At the University of Minnesota, she majored in journalism, with no plans to return to Warroad. Instead, she got a job in marketing at the American Hoist & Derrick Company in St. Paul, producing product catalogs and press releases for backhoes, scrap grabbers, and trenchers. She’d been there two years when her dad called and offered her a job in advertising—at Marvin’s soon-to-open one-person advertising office in the Twin Cities.

In 1985, she became vice president of sales and marketing. She says she was surprised 10 years later when the board (primarily family members) asked her to be president of Marvin Windows and Doors.

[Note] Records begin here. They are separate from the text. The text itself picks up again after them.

(** The instance after one call of the native code back into it: a reply
    uses up the reply sink. *)
Definition after_outcall (instance : ExtensionInstance) (c : Outcall)
    : ExtensionInstance :=
  match c with
  | PostMessageToJS _ => instance
  | SyncReplyToJS _ => clear_sink instance
  end.

(** What a run of such calls puts on the trace, and the instance after it. *)
Fixpoint outcalls_events (env : Platform) (instance : ExtensionInstance)
    (cs : list Outcall) : list Event :=
  match cs with
  | [] => []
  | c :: cs =>
      outcall_events env instance c
        ++ outcalls_events env (after_outcall instance c) cs
  end.

Fixpoint outcalls_instance (instance : ExtensionInstance) (cs : list Outcall)
    : ExtensionInstance :=
  match cs with
  | [] => instance
  | c :: cs => outcalls_instance (after_outcall instance c) cs
  end.

(** The three ways [RegisterExtension] can go: the library does not load, the
    module is turned away, or it is accepted. *)
Inductive admission (env : Platform) (path : string) (st st' : State)
    : Prop :=
| not_loaded :
    Initialize env path = None → st' = st → admission env path st st'
| turned_away (i : ModuleInfo) (text : string) :
    Initialize env path = Some i →
    (info_name i ∈ extension_symbols_ st
      ∨ (∃ ep, ep ∈ info_entry_points i ∧ ep ∈ extension_symbols_ st)) →
    st' = LOGGER WARN text st → admission env path st st'
| accepted (i : ModuleInfo) :
    Initialize env path = Some i →
    info_name i ∉ extension_symbols_ st →
    (∀ ep, ep ∈ info_entry_points i → ep ∉ extension_symbols_ st) →
    extensions_ st' =
      <[info_name i := {| library_path_ := path; info := i |}]>
        (extensions_ st) →
    extension_symbols_ st' =
      {[info_name i]} ∪ list_to_set (info_entry_points i)
        ∪ extension_symbols_ st →
    instances_ st' = instances_ st →
    uuids_drawn st' = uuids_drawn st →
    trace st' = trace st ++ [Logged DEBUG (info_name i +:+ " is registered.")] →
    admission env path st st'.

(** The state after a run of outside effects that leaves the tables alone. *)
Definition emit_all (es : list Event) (st : State) : State :=
  {| app_uuid_ := app_uuid_ st; extensions_ := extensions_ st;
     extension_symbols_ := extension_symbols_ st;
     instances_ := instances_ st; uuids_drawn := uuids_drawn st;
     trace := trace st ++ es |}.

(** An id that the generator has handed out and that is not live. *)
Definition retired (env : Platform) (instance_id : string) (st : State)
    : Prop :=
  instances_ st !! instance_id = None
  ∧ ∃ k, k < uuids_drawn st ∧ uuid_source env k = instance_id.

(** One module, [echo], in the system directory, and a caller-supplied
    library that carries the same name. *)
Definition echo_platform : Platform :=
  platform_of true
    ["/usr/lib/tizen-extensions-crosswalk/libecho.so"]
    [("/usr/lib/tizen-extensions-crosswalk/libecho.so",
      module "echo" ["echo.ping"]);
     ("/opt/app/libecho.so", module "echo" ["echo.other"]);
     ("/opt/app/libmute.so", barren_module "mute")].

(** The server after [Start], and after one instance of [echo] has been
    created on it for the caller at invocation 1. *)
Definition echo_server : State :=
  (Start echo_platform ["/opt/app/libmute.so"] (new_ExtensionServer "app")).2.

Definition echo_live : State :=
  OnCreateInstance echo_platform (Some 0) "echo" 1 echo_server.

(** The instance that [echo_live] holds under the id ["id"]. *)
Definition echo_instance : ExtensionInstance :=
  {| extension_ := "echo"; logic := pong_logic; received := [];
     post_message_callback_ := Some (Some 0, "id");
     send_sync_reply_callback_ := None |}.

(** Two system libraries, in the order [glob] lists them, that claim the same
    entry point, the second of them named [second], and a caller-supplied
    library also named [second]. *)
Definition clash_platform : Platform :=
  platform_of true
    ["/usr/lib/tizen-extensions-crosswalk/libfirst.so";
     "/usr/lib/tizen-extensions-crosswalk/libsecond.so"]
    [("/usr/lib/tizen-extensions-crosswalk/libfirst.so",
      module "first" ["x"]);
     ("/usr/lib/tizen-extensions-crosswalk/libsecond.so",
      module "second" ["x"]);
     ("/opt/app/libsecond.so", module "second" [])].

(** A platform whose application bus cannot be reached. *)
Definition offline_platform : Platform :=
  platform_of false
    ["/usr/lib/tizen-extensions-crosswalk/libecho.so"]
    [("/usr/lib/tizen-extensions-crosswalk/libecho.so",
      module "echo" ["echo.ping"])].

(** A library whose entry points repeat its own name and one another. *)
Definition dup_platform : Platform :=
  platform_of true []
    [("/opt/app/liba.so", module "a" ["a"; "b"; "b"]);
     ("/opt/app/libb.so", module "c" ["b"])].

(** ** The rest of the server *)

(** [ExtensionServer::Start()], the overload without caller paths. *)
Definition Start_no_paths (env : Platform) (st : State) : bool * State :=
  Start env [] st.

“I just know that I was talking to my brother Jake one day about how I thought certain things should be done—like I did every day,” she recalls. “And he said, ‘Well, how would you like to do those things?’” Most of her five siblings also were working for the family business. Today, Jake is chairman and CEO of Marvin Companies, Frank is vice chairman, George is taking a new role overseeing manufacturing for all businesses, and Bob is recently retired as a vice president of transportation. Peg, a schoolteacher, also has worked on the company archives and museum.

Vice President of Marketing Tom Angelis came to Marvin around that time of transition 14 years ago. “I’ve known a lot of company presidents,” he says, “and Susan is refreshing—bright, a quick study, fun. She’s passionate about accountability, and she has an incredible passion for the business, mostly for the employees and the customers. She’ll walk through the factory at 10 o’clock at night, visiting with workers in the plant. She’s the first to arrive at a customer meeting . . . and the last to leave.”


Looking for “Adjacencies”

Marvin has seen her share of challenges during her tenure at the family business, including a $2 million fine from the State of Minnesota for illegal waste disposal in 1990 (six years later, the state would honor the company for its pollution prevention efforts), and an 11-year legal battle with supplier PPG Industries, whose wood preservative allowed Marvin products to rot prematurely. Marvin spent tens of millions of dollars to replace defective windows for customers before it ultimately won more than $145 million in a court judgement against PPG in 2005.

About today’s challenges she is calm: “Business is not easy. But having said that, I think because of experience, personally I’m finding my stress level is very low. You know, I guess you learn not to worry about what you can’t control.” She laughs. “Maybe it just comes with age. It’s like, ‘been there, done that.’”

She won’t quantify in any way the effect of today’s housing-industry downturn on her family’s business. She does say, however, that all management employees have taken a pay cut, plant workers are on a 32-hour workweek, and every expenditure is scrutinized.